Start of Task input

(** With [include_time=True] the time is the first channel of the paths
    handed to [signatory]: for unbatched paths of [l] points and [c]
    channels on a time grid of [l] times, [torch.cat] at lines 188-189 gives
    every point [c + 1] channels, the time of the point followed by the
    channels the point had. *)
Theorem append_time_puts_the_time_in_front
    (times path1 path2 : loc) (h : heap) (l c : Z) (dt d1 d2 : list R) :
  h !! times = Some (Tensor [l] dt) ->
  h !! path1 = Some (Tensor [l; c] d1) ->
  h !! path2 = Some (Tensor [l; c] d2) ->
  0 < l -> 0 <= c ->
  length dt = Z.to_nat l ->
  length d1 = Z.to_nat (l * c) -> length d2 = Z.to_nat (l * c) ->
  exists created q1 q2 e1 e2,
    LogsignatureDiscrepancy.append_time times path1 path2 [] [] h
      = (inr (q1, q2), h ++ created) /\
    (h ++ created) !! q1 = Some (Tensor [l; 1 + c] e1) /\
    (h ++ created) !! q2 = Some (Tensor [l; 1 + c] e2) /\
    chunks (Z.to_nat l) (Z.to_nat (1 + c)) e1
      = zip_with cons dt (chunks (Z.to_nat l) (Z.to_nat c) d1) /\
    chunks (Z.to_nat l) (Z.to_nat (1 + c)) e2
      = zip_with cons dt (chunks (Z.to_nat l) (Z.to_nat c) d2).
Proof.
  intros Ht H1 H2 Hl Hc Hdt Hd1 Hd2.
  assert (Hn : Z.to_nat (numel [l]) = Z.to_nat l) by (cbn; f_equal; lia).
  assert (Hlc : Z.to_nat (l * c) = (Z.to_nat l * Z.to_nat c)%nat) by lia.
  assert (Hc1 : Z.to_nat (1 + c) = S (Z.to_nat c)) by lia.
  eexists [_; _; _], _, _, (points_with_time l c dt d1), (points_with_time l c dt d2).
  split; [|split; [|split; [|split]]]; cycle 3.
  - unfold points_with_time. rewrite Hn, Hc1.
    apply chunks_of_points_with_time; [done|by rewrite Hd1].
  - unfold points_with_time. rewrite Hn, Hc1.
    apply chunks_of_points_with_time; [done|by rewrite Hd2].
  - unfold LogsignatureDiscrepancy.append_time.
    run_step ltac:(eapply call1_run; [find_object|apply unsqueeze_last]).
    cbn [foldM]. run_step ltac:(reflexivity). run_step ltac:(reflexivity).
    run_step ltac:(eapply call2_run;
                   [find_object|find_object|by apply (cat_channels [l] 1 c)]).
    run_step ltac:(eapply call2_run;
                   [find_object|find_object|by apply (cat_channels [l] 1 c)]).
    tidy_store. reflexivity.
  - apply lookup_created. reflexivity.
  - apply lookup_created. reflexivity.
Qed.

End of Task input

### What you will do
Starting at the line that has "(h ++ created) !! q2" in the records above, restate word for word every line until the one that has "chunks (Z.to_nat l) (Z.to_nat (1 + c)) e2", and include that one as well.

### Answer below
    (h ++ created) !! q2 = Some (Tensor [l; 1 + c] e2) /\
    chunks (Z.to_nat l) (Z.to_nat (1 + c)) e1
      = zip_with cons dt (chunks (Z.to_nat l) (Z.to_nat c) d1) /\
    chunks (Z.to_nat l) (Z.to_nat (1 + c)) e2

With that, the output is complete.